From mboxrd@z Thu Jan  1 00:00:00 1970
Return-Path: <linux-kernel-owner@vger.kernel.org>
Received: (majordomo@vger.kernel.org) by vger.kernel.org via listexpand
        id S1751585AbdJODmX (ORCPT <rfc822;w@1wt.eu>);
        Sat, 14 Oct 2017 23:42:23 -0400
Received: from mail-pg0-f50.google.com ([74.125.83.50]:44191 "EHLO
        mail-pg0-f50.google.com" rhost-flags-OK-OK-OK-OK) by vger.kernel.org
        with ESMTP id S1751237AbdJODmV (ORCPT
        <rfc822;linux-kernel@vger.kernel.org>);
        Sat, 14 Oct 2017 23:42:21 -0400
X-Google-Smtp-Source: AOwi7QCsZwcUii0KXapR56cR2rnvjfD5cfAdLdLP5A5enOnGOlrCIrnNVp+4PynAs7PgNNyFoCZ8JQ==
Date: Sat, 14 Oct 2017 20:42:18 -0700
From: Kees Cook <keescook@chromium.org>
To: Robert Jarzmik <robert.jarzmik@free.fr>
Cc: linux-kernel@vger.kernel.org
Subject: [PATCH] Makefile: Another fix for stackprotector _AUTO mode
Message-ID: <20171015034218.GA57631@beast>
MIME-Version: 1.0
Content-Type: text/plain; charset=us-ascii
Content-Disposition: inline
Sender: linux-kernel-owner@vger.kernel.org
List-ID: <linux-kernel.vger.kernel.org>
X-Mailing-List: linux-kernel@vger.kernel.org

If the compiler didn't support a build mode, the second empty test would
still trip. This moves it to an "else" test for the non-AUTO modes.

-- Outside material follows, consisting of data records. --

(** * Verification of the forensic probe utilities (systemUtils, IPC handlers)

    The repository ships two variants of [systemUtils.js].  They are embedded
    below as the modules [V1] (the variant that also exports
    [registerSelfDestruct], [analyzeProcesses], [scanMinecraftMods] and
    [detectInjections]) and [V2] (the shorter variant built on [promisify]).
    The IPC registration of the main process is embedded as [Main], the
    API that the preload script exposes as [Preload], and the click handler
    of the renderer's location links as [Renderer].

    Conventions of the embedding:
    - a JavaScript string is a [string] whose characters are its code
      units, each below 256 (the Latin-1 range); [toLowerCase] folds the
      capital letters of that range, accented ones included;
    - a JavaScript number that stems from a [Date] is a [jsnum]: an integer
      time value or [NaN] (the time value of an invalid date);
    - [Array.prototype.sort] is computed the way the engine computes it for
      an array of fewer than 64 elements (see [Js.sort]);
    - constant texts of the source with letters outside ASCII are written
      as they stand in the source file; they are only produced and compared;
    - operating-system answers (directory listings, command output that has
      been parsed) are inputs of the embedded functions. *)

From Stdlib Require Import Ascii String.
From stdpp Require Import base numbers option list strings gmap sorting.

Local Open Scope string_scope.
Local Open Scope Z_scope.
Local Open Scope list_scope.

#[local] Set Warnings "-clear-no-such-hyp".

(** ** JavaScript primitives used by the source *)
Module Js.

(** *** Strings *)

(** The lower-case mapping of a code unit below 256: the letters [A] to [Z]
    (65 to 90) and the capital letters of the Latin-1 range (192 to 222,
    except the multiplication sign 215) have their lower-case counterpart
    32 places further on; every other code unit maps to itself. *)
Definition lower_ascii (c : ascii) : ascii :=
  let n := nat_of_ascii c in
  if ((65 <=? n)%nat && (n <=? 90)%nat)%bool ||
     ((192 <=? n)%nat && (n <=? 222)%nat && negb (n =? 215)%nat)%bool
  then ascii_of_nat (n + 32) else c.

(** [String.prototype.toLowerCase]: every code unit is mapped on its own. *)
Fixpoint toLowerCase (s : string) : string :=
  match s with
  | EmptyString => EmptyString
  | String c r => String (lower_ascii c) (toLowerCase r)
  end.

(** [String.prototype.startsWith]. *)
Fixpoint startsWith (s p : string) : bool :=
  match p, s with
  | EmptyString, _ => true
  | String _ _, EmptyString => false
  | String a p', String b s' => if decide (a = b) then startsWith s' p' else false
  end.

(** [String.prototype.includes]: some suffix of [s] starts with [sub]. *)
Fixpoint includes (s sub : string) : bool :=
  startsWith s sub ||
  match s with
  | EmptyString => false
  | String _ r => includes r sub
  end.

(** [String.prototype.endsWith]. *)
Fixpoint endsWith (s p : string) : bool :=
  (if decide (s = p) then true else false) ||
  match s with
  | EmptyString => false
  | String _ r => endsWith r p
  end.

(** [s.split(sep)] for a one-character separator: never the empty list. *)
Fixpoint split (sep : ascii) (s : string) : list string :=
  match s with
  | EmptyString => [EmptyString]
  | String c r =>
      if decide (c = sep) then EmptyString :: split sep r
      else match split sep r with
           | [] => [String c EmptyString]
           | w :: ws => String c w :: ws
           end
  end.

(** [parts.join(sep)]. *)
Fixpoint join (sep : string) (parts : list string) : string :=
  match parts with
  | [] => EmptyString
  | [w] => w
  | w :: ws => w +:+ sep +:+ join sep ws
  end.

(** [s.substring(0, n)] and [s.substring(n)]. *)
Definition substringTo (n : nat) (s : string) : string := String.substring 0 n s.
Definition substringFrom (n : nat) (s : string) : string :=
  String.substring n (String.length s - n) s.

(** *** Numbers obtained from dates *)

(** A time value: an integer number of milliseconds, or [NaN] for an
    invalid date ([new Date(text).getTime()] on text that does not parse). *)
Inductive jsnum : Type :=
  | Num (z : Z)
  | NaN.

#[export] Instance jsnum_eq_dec : EqDecision jsnum.
Proof. solve_decision. Defined.

(** [a - b] on time values. *)
Definition sub (a b : jsnum) : jsnum :=
  match a, b with
  | Num x, Num y => Num (x - y)
  | _, _ => NaN
  end.

(** [a >= b]: false as soon as one side is [NaN]. *)
Definition geb (a b : jsnum) : bool :=
  match a, b with
  | Num x, Num y => bool_decide (y <= x)
  | _, _ => false
  end.

Definition valid (a : jsnum) : Prop := a <> NaN.

(** *** Array.prototype.sort

    The engine of the program (V8) sorts an array of fewer than 64 elements
    in two steps: it takes the longest run at the start of the array that is
    already in order (reversing it when it is strictly descending), and then
    inserts the remaining elements one by one, each at the place that a
    binary search finds for it.  The definitions below follow these steps
    comparison by comparison, so they give the array that the engine gives
    also when the comparator is not consistent, as with [NaN] answers next
    to an invalid date.  A longer array is cut by the engine into several
    such runs, which it merges; the result is the same whenever the
    comparator is consistent on the array, because the language fixes the
    result of the stable sort then. *)

Section Sort.
Context {A : Type} (comparefn : A -> A -> jsnum).

(** The engine reads an answer [comparefn(a, b)] as a number, takes [NaN]
    for 0, and only asks whether the number is below 0: then [a] comes
    before [b]. *)
Definition comes_before (a b : A) : bool :=
  match comparefn a b with
  | Num v => bool_decide (v < 0)
  | NaN => false
  end.

(** The run is continued while the next element stands to its predecessor
    as the second element stands to the first: the elements of the run
    behind [previous], and the rest of the array. *)
Fixpoint continueRun (descending : bool) (previous : A) (rest : list A)
  : list A * list A :=
  match rest with
  | [] => ([], [])
  | current :: rest' =>
      if bool_decide (comes_before current previous = descending) then
        let (run, others) := continueRun descending current rest' in
        (current :: run, others)
      else ([], rest)
  end.

(** The run at the start of the array, brought into ascending order, and
    the elements behind it. *)
Definition countAndMakeRun (work : list A) : list A * list A :=
  match work with
  | first :: second :: rest =>
      let descending := comes_before second first in
      let (run, others) := continueRun descending second rest in
      (if descending then reverse (first :: second :: run) else first :: second :: run,
       others)
  | _ => (work, [])
  end.

(** The binary search for the place of [pivot] between [left] and [right]:
    [while (left < right)] with [mid = left + ((right - left) >> 1)].
    [fuel] bounds the number of rounds; the loop never needs more than
    [right - left] of them. *)
Fixpoint insertionPoint (fuel : nat) (pivot : A) (work : list A) (left right : nat) : nat :=
  match fuel with
  | O => left
  | S fuel =>
      if bool_decide (left < right)%nat then
        let mid := (left + (right - left) / 2)%nat in
        match work !! mid with
        | Some element =>
            if comes_before pivot element
            then insertionPoint fuel pivot work left mid
            else insertionPoint fuel pivot work (S mid) right
        | None => left
        end
      else left
  end.

(** One round of the binary insertion: [pivot] is the element behind the
    part that is in order already. *)
Definition binaryInsert (sorted : list A) (pivot : A) : list A :=
  let left := insertionPoint (length sorted) pivot sorted 0 (length sorted) in
  take left sorted ++ pivot :: drop left sorted.

Definition sort (l : list A) : list A :=
  let (run, others) := countAndMakeRun l in
  foldl binaryInsert run others.
End Sort.

(** *** De-duplication with a [Set]

    The body of [for (const item of items) if (!seen.has(key)) { seen.add(key);
    kept.push(item) }]: the state is the set of keys seen and the array of
    items kept. *)
Definition keepUnseen {A : Type} (key : A -> string)
    (state : gset string * list A) (item : A) : gset string * list A :=
  if bool_decide (key item ∈ state.1) then state
  else ({[key item]} ∪ state.1, (state.2 ++ [item])%list).

(** [arr.slice(0, n)]. *)
Definition slice0 {A : Type} (n : nat) (l : list A) : list A := firstn n l.

(** *** Completion of a call: a value or a thrown error *)

Record JsError : Type := mkError { message : string }.

Inductive outcome (A : Type) : Type :=
  | Returned (a : A)
  | Threw (e : JsError).
Arguments Returned {A} a.
Arguments Threw {A} e.

Definition bind {A B : Type} (m : outcome A) (k : A -> outcome B) : outcome B :=
  match m with
  | Returned a => k a
  | Threw e => Threw e
  end.

(** [try { body } catch (error) { handler(error) }]. *)
Definition try_catch {A : Type} (body : outcome A) (handler : JsError -> outcome A)
  : outcome A :=
  match body with
  | Returned a => Returned a
  | Threw e => handler e
  end.

(** *** A [try] block that mutates an object

    The block works on a state; when an exception leaves it the mutations
    done so far stay and the rest of the block is skipped. *)
Inductive flow (S : Type) : Type :=
  | Continue (s : S)
  | Abort (s : S).
Arguments Continue {S} s.
Arguments Abort {S} s.

Definition andThen {S : Type} (m : flow S) (k : S -> flow S) : flow S :=
  match m with
  | Continue s => k s
  | Abort s => Abort s
  end.

(** The state when the [catch] clause has swallowed the exception. *)
Definition caught {S : Type} (m : flow S) : S :=
  match m with
  | Continue s => s
  | Abort s => s
  end.

(** [for (const x of xs) body] inside the block. *)
Fixpoint forEach {S A : Type} (body : S -> A -> flow S) (xs : list A) (s : S) : flow S :=
  match xs with
  | [] => Continue s
  | x :: rest => andThen (body s x) (forEach body rest)
  end.

#[export] Instance outcome_ret : MRet outcome := fun A a => Returned a.
#[export] Instance outcome_bind : MBind outcome := fun A B k m => bind m k.

End Js.
Export Js.

(** ** The operating system as seen by the probes *)
Module Os.

(** [process.platform]. *)
Inductive Platform : Type := win32 | darwin | linux | otherPlatform.

#[export] Instance Platform_eq_dec : EqDecision Platform.
Proof. solve_decision. Defined.

(** An entry of [readdir(dir, { withFileTypes: true })]. *)
Record Dirent : Type := mkDirent { d_name : string; d_isDirectory : bool; d_isFile : bool }.

(** The fields of [fs.Stats] the probes read; times are the time values of
    the [Date] fields, which the file system always provides. *)
Record Stats : Type := mkStats {
  st_size : Z;
  st_mtime : Z;
  st_birthtime : Z;
  st_isDirectory : bool;
  st_isFile : bool
}.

Reported-by: Robert Jarzmik <robert.jarzmik@free.fr>
Signed-off-by: Kees Cook <keescook@chromium.org>
---
Robert, can you test this fix?
---
 Makefile | 7 ++++---
 1 file changed, 4 insertions(+), 3 deletions(-)

diff --git a/Makefile b/Makefile
index aad7a1ae4791..ba88227fb2bd 100644
--- a/Makefile
+++ b/Makefile
@@ -1092,16 +1092,17 @@ PHONY += prepare-compiler-check
 prepare-compiler-check: FORCE
 # Make sure compiler supports requested stack protector flag.
 ifdef stackp-name
-  # Warn about CONFIG_CC_STACKPROTECTOR_AUTO having found no option.
   ifeq ($(stackp-flag),)
+	# Warn about CONFIG_CC_STACKPROTECTOR_AUTO having found no option.

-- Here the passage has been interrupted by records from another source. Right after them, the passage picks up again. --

Definition build_scan_command `{Runtime} (self : t) (path : string) : list string :=
  let cmd := ["clamscan"] in
  let cmd := cmd ++
    [if truthy (dict_get_default "scan_archives" (JBool true) (scan_options self))
     then "--scan-archive=yes" else "--scan-archive=no"] in
  let cmd := cmd ++
    [if truthy (dict_get_default "scan_pdf" (JBool true) (scan_options self))
     then "--scan-pdf=yes" else "--scan-pdf=no"] in
  let cmd := cmd ++
    [if truthy (dict_get_default "scan_ole2" (JBool true) (scan_options self))
     then "--scan-ole2=yes" else "--scan-ole2=no"] in
  let cmd := cmd ++
    [if truthy (dict_get_default "scan_html" (JBool true) (scan_options self))
     then "--scan-html=yes" else "--scan-html=no"] in
  let cmd := cmd ++
    [if truthy (dict_get_default "scan_pe" (JBool true) (scan_options self))
     then "--scan-pe=yes" else "--scan-pe=no"] in
  let cmd := cmd ++
    [if truthy (dict_get_default "scan_elf" (JBool true) (scan_options self))
     then "--scan-elf=yes" else "--scan-elf=no"] in
  let cmd := cmd ++
    [if truthy (dict_get_default "detect_pua" (JBool false) (scan_options self))
     then "--detect-pua=yes" else "--detect-pua=no"] in
  let cmd := cmd ++
    (if negb (truthy (dict_get_default "scan_hidden" (JBool false) (scan_options self)))
     then ["--exclude-dir=^\."] else []) in
  let max_size := dict_get_default "max_file_size" (JNum 20) (scan_options self) in
  let cmd := cmd ++ ["--max-filesize=" +:+ py_str max_size +:+ "M"] in
  let max_recursion := dict_get_default "max_recursion" (JNum 15) (scan_options self) in
  let cmd := cmd ++ ["--max-dir-recursion=" +:+ py_str max_recursion] in
  cmd ++ ["--recursive"; "--infected"; "--bell"; path].




(** What a call of [scan_path] does besides returning, in program order. *)
Inductive effect : Type :=
  | SetScanning (b : bool)          (* [self.scanning = b] *)
  | StartThread (path : string).    (* [thread.start()], target [run_scan] *)

(** [scan_path(path, callback, progress_callback)], up to the return: the
    instance afterwards, the effects in order, the value returned. *)
Definition scan_path (self : t) (path : string) : t * list effect * bool :=
  if scanning self then (self, [], false)
  else
    (mkWrapper true (scan_process self) (scan_options self),
     [SetScanning true; StartThread path],
     true).

(** *** The wrapper with its worker threads and child processes *)

(** Where a worker thread stands in [run_scan]. *)
Inductive worker : Type :=
  | Started (path : string)   (* started, [Popen] not yet called *)
  | Reading (child : nat)     (* inside [readline()] on the child's stdout *)
  | Finished.

Inductive status : Type :=
  | Running
  | Exited (returncode : Z)
  | Terminated.               (* ended by [terminate()] *)

Record process : Type := mkProcess {
  cmd : list string;
  state : status
}.

Record system : Type := mkSystem {
  wrapper : t;
  threads : list worker;      (* every worker ever started *)
  processes : list process;   (* every child ever spawned *)
  posted : list bool          (* [success] of the completions handed to the UI *)
}.

Definition initial : system := mkSystem init [] [] [].

Definition is_running (p : process) : bool :=
  match state p with Running => true | _ => false end.

Definition running_scans (s : system) : nat :=
  length (filter (fun p => is_running p = true) (processes s)).




Definition set_status (st : status) (p : process) : process :=
  mkProcess (cmd p) st.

 	@echo CONFIG_CC_STACKPROTECTOR_$(stackp-name): \
 		  Compiler does not support any known stack-protector >&2
-  endif
-  # Fail if specifically requested stack protector is missing.
+  else
   ifeq ($(call cc-option, $(stackp-flag)),)
+	# Fail if specifically requested stack protector is missing.

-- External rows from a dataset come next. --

Definition redact_full_name (redacted_record : record) (field_name : text)
  : record :=
  match get field_name redacted_record with
  | Some v =>
      if truthy v && appears_as_complete_name (str v)
      then set field_name (VStr (obfuscate_personal_name (str v)))
             redacted_record
      else redacted_record
  | None => redacted_record
  end.

(** [r[k] = r[k][0] + "X" * (len(str(r[k])) - 1)] *)
Definition mask_initial (k : text) (redacted_record : record) : result record :=
  v <- getitem k redacted_record ;;
  initial <- index0 v ;;
  Ok (set k (VStr (initial ++ xs (length (str v) - 1))) redacted_record).

Definition redact_name_pair (redacted_record : record) : result record :=
  if contains GIVEN_NAME_FIELD redacted_record
     && contains SURNAME_FIELD redacted_record
     && present GIVEN_NAME_FIELD redacted_record
     && present SURNAME_FIELD redacted_record
  then
    redacted_record <- mask_initial GIVEN_NAME_FIELD redacted_record ;;
    mask_initial SURNAME_FIELD redacted_record
  else Ok redacted_record.

(** The loops over the address, network-address and device-id fields: a
    present, truthy field is replaced by [mask] of its text. *)
Definition redact_with (mask : text -> text) (redacted_record : record)
  (field_name : text) : record :=
  match get field_name redacted_record with
  | Some v =>
      if truthy v then set field_name (VStr (mask (str v))) redacted_record
      else redacted_record
  | None => redacted_record
  end.

(** The conditional pass: the body of the [if] on the verdict and the score. *)
Definition conditional_pass (redacted_record : record) : result record :=
  let redacted_record :=
    fold_left redact_email EMAIL_RELATED_FIELDS redacted_record in
  let redacted_record :=
    fold_left redact_full_name FULL_NAME_FIELDS redacted_record in
  redacted_record <- redact_name_pair redacted_record ;;
  let redacted_record :=
    fold_left (redact_with obfuscate_physical_address) LOCATION_FIELDS
      redacted_record in
  let redacted_record :=
    fold_left (redact_with obfuscate_ip_address) NETWORK_IP_FIELDS
      redacted_record in
  let redacted_record :=
    fold_left (redact_with obfuscate_device_identifier) HARDWARE_ID_FIELDS
      redacted_record in
  Ok redacted_record.

Definition apply_redaction_rules (record_data : record) (is_sensitive_data : bool)
  : result record :=
  let redacted_record := record_data in
  redacted_record <- unconditional_pass redacted_record ;;
  if is_sensitive_data && (2 <=? count_combinatorial_elements record_data)
  then conditional_pass redacted_record
  else Ok redacted_record.

(** One decoded row of [execute_processing]: the verdict, then the redaction
    under that verdict. *)
Definition process_record (parsed_data : record) : result (record * bool) :=
  let is_sensitive := is_sensitive_record parsed_data in
  redacted_data <- apply_redaction_rules parsed_data is_sensitive ;;
  Ok (redacted_data, is_sensitive).

(* ================================================================== *)
(** ** What the engine does, field by field: definitions for the statements *)

(** The record with every value [v] under key [k] replaced by [g k v]; the
    keys and their order stay. *)
Definition entrywise (g : text -> value -> value) (r : record) : record :=
  map (fun e => (fst e, g (fst e) (snd e))) r.

(** The value [x] at key [f], every other value unchanged. *)
Definition put_at (f : text) (x : value) (k : text) (v : value) : value :=
  if text_eqb k f then x else v.

(** What the body of the first loop leaves under [field_key] when it found
    [field_value] there: the four tests read the original text, and a later
    assignment overwrites an earlier one. *)
Definition standalone_mask (field_key : text) (field_value : value) : value :=
  match field_value with
  | VNull => VNull
  | _ =>
      let value_string := str field_value in
      let field_key_lower := lower field_key in
      let v :=
        if mem field_key_lower PHONE_RELATED_FIELDS
           && found (digits 10) value_string
        then VStr (obfuscate_phone_number value_string) else field_value in
      let v :=
        if mem field_key_lower AADHAAR_RELATED_FIELDS
           && found (digits 12) value_string
        then VStr (obfuscate_aadhaar_number value_string) else v in
      let v :=
        if mem field_key_lower PASSPORT_RELATED_FIELDS
           && found passport_pattern value_string
        then VStr (obfuscate_passport_number value_string) else v in
      let v :=
        if mem field_key_lower UPI_RELATED_FIELDS
           && found upi_pattern value_string
        then VStr (obfuscate_upi_identifier value_string) else v in
      v
  end.

(** [upd] applied to the value under [f], every other value unchanged. *)
Definition update_at (f : text) (upd : value -> value) (k : text) (v : value)
  : value :=
  if text_eqb k f then upd v else v.

(** What each loop of the conditional pass does to the value it finds. *)
Definition email_upd (v : value) : value :=
  if truthy v && found email_pattern (str v)
  then VStr (obfuscate_email_address (str v)) else v.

 	@echo Cannot use CONFIG_CC_STACKPROTECTOR_$(stackp-name): \
 		  $(stackp-flag) not supported by compiler >&2 && exit 1
   endif
+  endif
 endif
 # Make sure compiler does not have buggy stack-protector support.
 ifdef stackp-check
-- 
2.7.4


-- 
Kees Cook
Pixel Security